Stored data:
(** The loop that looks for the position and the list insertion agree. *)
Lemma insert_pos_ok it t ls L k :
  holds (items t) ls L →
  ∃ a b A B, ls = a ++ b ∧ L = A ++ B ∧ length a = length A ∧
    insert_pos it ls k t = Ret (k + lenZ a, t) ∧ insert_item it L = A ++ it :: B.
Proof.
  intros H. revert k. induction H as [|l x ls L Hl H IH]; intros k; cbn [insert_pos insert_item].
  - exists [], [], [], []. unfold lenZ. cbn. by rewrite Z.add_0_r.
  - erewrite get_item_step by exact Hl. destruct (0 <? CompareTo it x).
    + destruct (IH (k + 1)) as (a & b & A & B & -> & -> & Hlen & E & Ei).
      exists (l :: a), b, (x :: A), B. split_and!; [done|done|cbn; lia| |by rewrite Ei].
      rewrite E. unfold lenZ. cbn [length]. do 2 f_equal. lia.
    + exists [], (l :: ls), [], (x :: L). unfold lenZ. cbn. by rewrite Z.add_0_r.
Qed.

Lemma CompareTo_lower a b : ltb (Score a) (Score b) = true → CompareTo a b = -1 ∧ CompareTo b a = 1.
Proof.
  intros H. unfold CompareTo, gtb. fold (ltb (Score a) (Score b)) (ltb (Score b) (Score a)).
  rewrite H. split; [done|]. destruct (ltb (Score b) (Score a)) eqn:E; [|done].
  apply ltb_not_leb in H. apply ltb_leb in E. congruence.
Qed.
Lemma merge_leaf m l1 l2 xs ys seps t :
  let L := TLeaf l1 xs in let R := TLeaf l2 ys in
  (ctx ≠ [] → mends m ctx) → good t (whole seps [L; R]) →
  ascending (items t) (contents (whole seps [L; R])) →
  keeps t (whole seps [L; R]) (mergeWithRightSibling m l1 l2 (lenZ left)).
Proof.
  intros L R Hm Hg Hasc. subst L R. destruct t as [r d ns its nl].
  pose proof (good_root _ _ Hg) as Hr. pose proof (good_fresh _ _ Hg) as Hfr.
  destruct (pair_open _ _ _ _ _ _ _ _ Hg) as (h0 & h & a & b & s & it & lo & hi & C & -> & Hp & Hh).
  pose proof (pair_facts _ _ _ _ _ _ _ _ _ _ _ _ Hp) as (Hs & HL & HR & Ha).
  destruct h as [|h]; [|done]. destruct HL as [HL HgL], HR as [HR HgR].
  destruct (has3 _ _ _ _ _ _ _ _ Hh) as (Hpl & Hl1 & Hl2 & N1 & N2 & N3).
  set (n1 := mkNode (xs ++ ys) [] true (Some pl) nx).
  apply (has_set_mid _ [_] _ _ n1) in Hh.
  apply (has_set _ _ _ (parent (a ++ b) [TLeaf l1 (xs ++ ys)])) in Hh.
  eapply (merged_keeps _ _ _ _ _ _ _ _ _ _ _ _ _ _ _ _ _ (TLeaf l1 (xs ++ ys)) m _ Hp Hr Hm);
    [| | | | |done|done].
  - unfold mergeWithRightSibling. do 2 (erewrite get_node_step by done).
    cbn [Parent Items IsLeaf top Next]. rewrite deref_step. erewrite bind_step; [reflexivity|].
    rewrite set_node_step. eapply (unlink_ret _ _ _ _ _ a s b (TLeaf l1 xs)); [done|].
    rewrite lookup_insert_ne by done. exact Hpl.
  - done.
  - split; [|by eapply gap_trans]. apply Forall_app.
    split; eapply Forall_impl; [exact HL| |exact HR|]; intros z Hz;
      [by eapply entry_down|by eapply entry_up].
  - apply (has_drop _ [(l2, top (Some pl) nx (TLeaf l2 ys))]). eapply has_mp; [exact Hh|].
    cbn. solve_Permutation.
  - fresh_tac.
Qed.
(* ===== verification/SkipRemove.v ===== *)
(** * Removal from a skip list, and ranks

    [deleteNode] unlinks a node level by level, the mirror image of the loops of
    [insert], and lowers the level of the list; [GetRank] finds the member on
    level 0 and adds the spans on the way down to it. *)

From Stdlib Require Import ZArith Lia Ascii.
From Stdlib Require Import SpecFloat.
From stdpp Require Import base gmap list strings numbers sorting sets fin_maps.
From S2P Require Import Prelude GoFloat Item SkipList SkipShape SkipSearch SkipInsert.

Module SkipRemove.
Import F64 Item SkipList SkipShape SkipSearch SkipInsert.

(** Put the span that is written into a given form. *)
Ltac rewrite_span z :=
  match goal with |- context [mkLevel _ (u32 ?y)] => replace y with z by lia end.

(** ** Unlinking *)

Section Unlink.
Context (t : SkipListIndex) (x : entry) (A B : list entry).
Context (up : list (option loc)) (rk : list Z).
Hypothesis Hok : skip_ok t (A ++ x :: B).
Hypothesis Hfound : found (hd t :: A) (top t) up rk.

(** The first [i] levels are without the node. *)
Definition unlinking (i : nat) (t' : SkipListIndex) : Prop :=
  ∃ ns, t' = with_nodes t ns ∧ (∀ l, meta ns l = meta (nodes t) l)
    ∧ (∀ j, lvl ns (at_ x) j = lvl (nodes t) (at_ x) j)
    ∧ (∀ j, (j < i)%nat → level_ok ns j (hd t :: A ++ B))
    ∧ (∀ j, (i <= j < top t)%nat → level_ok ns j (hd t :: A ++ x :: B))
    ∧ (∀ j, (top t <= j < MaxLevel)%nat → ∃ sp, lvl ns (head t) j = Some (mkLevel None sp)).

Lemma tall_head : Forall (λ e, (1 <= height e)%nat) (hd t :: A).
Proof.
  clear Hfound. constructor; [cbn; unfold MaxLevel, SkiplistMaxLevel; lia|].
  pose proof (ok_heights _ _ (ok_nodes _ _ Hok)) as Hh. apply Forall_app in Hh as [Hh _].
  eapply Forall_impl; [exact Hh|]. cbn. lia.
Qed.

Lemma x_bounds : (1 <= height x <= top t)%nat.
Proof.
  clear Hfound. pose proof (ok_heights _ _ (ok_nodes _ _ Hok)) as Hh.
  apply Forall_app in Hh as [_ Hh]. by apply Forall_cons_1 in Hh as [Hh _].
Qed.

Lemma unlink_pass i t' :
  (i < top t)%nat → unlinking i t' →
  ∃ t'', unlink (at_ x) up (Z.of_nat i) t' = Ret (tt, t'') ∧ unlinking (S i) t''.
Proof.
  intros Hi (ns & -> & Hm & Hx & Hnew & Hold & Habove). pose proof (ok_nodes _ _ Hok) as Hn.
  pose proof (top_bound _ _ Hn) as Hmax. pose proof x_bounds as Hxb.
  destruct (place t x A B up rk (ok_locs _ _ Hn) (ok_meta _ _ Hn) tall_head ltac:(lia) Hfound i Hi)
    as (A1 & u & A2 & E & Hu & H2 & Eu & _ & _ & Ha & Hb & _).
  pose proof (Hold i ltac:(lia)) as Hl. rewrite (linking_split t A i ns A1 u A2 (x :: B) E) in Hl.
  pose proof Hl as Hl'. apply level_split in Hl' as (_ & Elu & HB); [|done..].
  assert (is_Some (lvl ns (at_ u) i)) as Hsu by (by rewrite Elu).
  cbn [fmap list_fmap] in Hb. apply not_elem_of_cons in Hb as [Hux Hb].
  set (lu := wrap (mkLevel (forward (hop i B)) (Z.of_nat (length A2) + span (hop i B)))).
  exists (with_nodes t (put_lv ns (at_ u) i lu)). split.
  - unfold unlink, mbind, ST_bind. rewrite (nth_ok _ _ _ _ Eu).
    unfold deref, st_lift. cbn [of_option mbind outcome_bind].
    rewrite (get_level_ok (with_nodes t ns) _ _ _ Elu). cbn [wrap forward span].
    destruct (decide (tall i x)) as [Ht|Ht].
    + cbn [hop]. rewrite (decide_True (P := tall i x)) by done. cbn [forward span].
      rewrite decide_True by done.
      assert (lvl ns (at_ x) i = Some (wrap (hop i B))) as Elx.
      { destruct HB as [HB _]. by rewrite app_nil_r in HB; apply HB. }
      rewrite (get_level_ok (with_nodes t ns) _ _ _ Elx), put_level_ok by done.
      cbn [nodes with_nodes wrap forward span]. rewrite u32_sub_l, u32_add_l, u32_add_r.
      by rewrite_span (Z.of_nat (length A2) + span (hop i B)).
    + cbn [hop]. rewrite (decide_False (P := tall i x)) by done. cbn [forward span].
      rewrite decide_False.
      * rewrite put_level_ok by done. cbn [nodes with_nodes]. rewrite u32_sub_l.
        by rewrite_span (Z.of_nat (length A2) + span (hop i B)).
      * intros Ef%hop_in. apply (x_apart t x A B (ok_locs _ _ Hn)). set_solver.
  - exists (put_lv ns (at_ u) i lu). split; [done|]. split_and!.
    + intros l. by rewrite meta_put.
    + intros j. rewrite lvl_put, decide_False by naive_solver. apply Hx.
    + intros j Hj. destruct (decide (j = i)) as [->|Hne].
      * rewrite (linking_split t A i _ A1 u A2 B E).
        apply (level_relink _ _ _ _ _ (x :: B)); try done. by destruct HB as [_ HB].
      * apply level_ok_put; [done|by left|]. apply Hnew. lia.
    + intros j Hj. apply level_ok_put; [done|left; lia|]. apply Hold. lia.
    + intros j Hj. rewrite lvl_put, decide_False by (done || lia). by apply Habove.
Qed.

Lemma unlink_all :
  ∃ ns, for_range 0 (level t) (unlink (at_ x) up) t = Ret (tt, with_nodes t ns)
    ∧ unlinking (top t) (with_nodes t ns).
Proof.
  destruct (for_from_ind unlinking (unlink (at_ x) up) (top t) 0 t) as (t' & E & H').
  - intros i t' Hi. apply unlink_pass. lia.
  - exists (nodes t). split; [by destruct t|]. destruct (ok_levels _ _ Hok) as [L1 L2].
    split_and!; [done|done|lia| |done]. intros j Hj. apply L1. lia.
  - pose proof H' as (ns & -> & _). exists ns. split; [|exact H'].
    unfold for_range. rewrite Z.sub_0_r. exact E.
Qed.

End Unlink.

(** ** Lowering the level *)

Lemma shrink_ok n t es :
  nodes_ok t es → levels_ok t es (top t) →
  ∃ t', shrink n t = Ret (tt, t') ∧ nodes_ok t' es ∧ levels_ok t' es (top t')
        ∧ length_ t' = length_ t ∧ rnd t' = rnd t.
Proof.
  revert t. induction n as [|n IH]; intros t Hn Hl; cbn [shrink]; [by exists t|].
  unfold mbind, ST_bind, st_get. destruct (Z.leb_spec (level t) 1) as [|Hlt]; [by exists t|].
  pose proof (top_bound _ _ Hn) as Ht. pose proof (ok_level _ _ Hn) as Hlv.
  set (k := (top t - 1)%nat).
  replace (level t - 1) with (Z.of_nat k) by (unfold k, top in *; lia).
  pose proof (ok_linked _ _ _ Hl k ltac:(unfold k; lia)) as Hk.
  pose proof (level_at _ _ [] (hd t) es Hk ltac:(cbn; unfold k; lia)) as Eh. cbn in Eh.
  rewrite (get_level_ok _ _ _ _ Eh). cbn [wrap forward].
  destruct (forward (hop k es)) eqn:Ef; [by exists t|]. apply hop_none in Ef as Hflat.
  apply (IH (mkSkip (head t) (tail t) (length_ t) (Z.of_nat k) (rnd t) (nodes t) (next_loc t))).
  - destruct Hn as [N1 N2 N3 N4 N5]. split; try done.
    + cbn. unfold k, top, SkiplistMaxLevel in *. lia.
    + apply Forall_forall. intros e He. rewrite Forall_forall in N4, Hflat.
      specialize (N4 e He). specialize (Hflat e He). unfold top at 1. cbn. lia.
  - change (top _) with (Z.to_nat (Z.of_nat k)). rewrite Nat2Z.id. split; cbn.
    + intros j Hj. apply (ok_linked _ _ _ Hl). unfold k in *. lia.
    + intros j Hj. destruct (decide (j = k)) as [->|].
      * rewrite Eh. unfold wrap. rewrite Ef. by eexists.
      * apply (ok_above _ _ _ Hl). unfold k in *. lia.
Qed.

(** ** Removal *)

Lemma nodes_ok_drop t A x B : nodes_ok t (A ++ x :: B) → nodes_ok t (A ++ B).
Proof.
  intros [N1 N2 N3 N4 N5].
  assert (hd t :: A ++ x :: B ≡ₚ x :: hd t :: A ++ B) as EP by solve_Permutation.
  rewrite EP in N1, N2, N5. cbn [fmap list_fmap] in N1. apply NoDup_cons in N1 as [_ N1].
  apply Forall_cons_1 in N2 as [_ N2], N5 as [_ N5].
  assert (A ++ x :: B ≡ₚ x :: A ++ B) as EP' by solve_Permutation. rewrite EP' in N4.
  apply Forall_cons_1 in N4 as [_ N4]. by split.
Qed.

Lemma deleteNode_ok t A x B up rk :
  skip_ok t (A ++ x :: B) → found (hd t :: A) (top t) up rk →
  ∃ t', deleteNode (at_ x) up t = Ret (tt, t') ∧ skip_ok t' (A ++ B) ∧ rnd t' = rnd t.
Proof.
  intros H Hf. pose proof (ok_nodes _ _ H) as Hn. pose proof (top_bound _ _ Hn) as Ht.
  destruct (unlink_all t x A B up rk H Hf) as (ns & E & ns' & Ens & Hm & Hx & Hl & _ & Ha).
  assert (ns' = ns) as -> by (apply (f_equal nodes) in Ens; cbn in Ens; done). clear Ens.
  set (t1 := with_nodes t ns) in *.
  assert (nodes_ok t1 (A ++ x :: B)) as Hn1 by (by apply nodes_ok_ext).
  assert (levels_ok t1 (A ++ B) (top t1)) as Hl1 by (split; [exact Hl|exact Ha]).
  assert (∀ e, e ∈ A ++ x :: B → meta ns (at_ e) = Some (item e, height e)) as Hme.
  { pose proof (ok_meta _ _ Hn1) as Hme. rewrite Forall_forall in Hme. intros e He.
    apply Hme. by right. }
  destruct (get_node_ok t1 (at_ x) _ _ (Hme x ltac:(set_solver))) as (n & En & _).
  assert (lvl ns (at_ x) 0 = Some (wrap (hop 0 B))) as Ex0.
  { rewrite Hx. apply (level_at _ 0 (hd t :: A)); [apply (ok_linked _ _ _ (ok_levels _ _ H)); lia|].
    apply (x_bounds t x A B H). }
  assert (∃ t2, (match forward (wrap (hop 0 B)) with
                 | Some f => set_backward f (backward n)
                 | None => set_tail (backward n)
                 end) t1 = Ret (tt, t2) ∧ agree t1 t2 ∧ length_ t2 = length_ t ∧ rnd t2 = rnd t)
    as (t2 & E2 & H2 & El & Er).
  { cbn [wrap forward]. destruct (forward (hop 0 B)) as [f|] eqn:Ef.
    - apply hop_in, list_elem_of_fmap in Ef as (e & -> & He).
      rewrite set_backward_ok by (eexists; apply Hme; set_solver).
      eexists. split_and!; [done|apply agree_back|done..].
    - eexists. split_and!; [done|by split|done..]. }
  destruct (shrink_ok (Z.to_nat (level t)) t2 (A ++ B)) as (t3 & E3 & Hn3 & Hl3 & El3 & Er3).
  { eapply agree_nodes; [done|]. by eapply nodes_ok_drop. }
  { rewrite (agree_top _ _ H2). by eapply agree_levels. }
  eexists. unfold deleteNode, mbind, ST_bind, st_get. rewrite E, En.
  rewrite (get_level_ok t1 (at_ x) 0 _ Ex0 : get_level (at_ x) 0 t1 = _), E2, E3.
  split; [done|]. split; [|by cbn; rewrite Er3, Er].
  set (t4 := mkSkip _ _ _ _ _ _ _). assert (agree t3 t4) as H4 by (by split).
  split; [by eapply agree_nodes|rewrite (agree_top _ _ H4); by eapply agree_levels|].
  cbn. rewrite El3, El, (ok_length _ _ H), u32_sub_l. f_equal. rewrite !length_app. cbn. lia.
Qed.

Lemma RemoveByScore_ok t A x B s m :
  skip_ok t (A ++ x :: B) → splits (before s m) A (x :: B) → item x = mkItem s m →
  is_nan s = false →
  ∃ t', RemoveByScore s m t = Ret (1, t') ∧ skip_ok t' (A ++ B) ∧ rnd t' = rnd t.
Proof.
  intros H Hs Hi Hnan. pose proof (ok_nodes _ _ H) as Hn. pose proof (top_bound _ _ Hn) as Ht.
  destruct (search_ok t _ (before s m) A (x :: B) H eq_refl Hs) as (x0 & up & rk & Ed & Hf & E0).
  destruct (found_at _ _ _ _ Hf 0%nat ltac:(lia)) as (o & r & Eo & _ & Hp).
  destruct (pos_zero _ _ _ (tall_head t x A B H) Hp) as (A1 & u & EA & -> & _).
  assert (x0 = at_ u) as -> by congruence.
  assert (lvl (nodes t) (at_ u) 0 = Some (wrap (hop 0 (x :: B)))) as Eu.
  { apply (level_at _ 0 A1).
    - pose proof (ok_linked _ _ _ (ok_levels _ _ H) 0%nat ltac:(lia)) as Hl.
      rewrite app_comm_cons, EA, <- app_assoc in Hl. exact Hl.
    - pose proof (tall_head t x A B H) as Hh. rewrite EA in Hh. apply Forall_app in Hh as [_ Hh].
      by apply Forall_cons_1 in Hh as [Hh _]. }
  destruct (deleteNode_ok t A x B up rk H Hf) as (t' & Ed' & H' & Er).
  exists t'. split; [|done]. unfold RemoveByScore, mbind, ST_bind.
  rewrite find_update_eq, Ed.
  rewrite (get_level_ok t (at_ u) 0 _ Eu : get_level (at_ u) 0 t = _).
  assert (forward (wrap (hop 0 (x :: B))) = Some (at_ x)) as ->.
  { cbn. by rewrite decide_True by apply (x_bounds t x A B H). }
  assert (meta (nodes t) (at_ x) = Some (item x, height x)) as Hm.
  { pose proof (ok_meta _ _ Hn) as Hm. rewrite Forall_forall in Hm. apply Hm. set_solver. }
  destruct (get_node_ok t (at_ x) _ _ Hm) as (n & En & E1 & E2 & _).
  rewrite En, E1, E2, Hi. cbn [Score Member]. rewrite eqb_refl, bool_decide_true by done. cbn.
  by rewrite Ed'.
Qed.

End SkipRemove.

▸ **Task goal**
Determine the number of lines in these entries that contain the word "Hfound", and write only that number.

▸ **Finished task**
4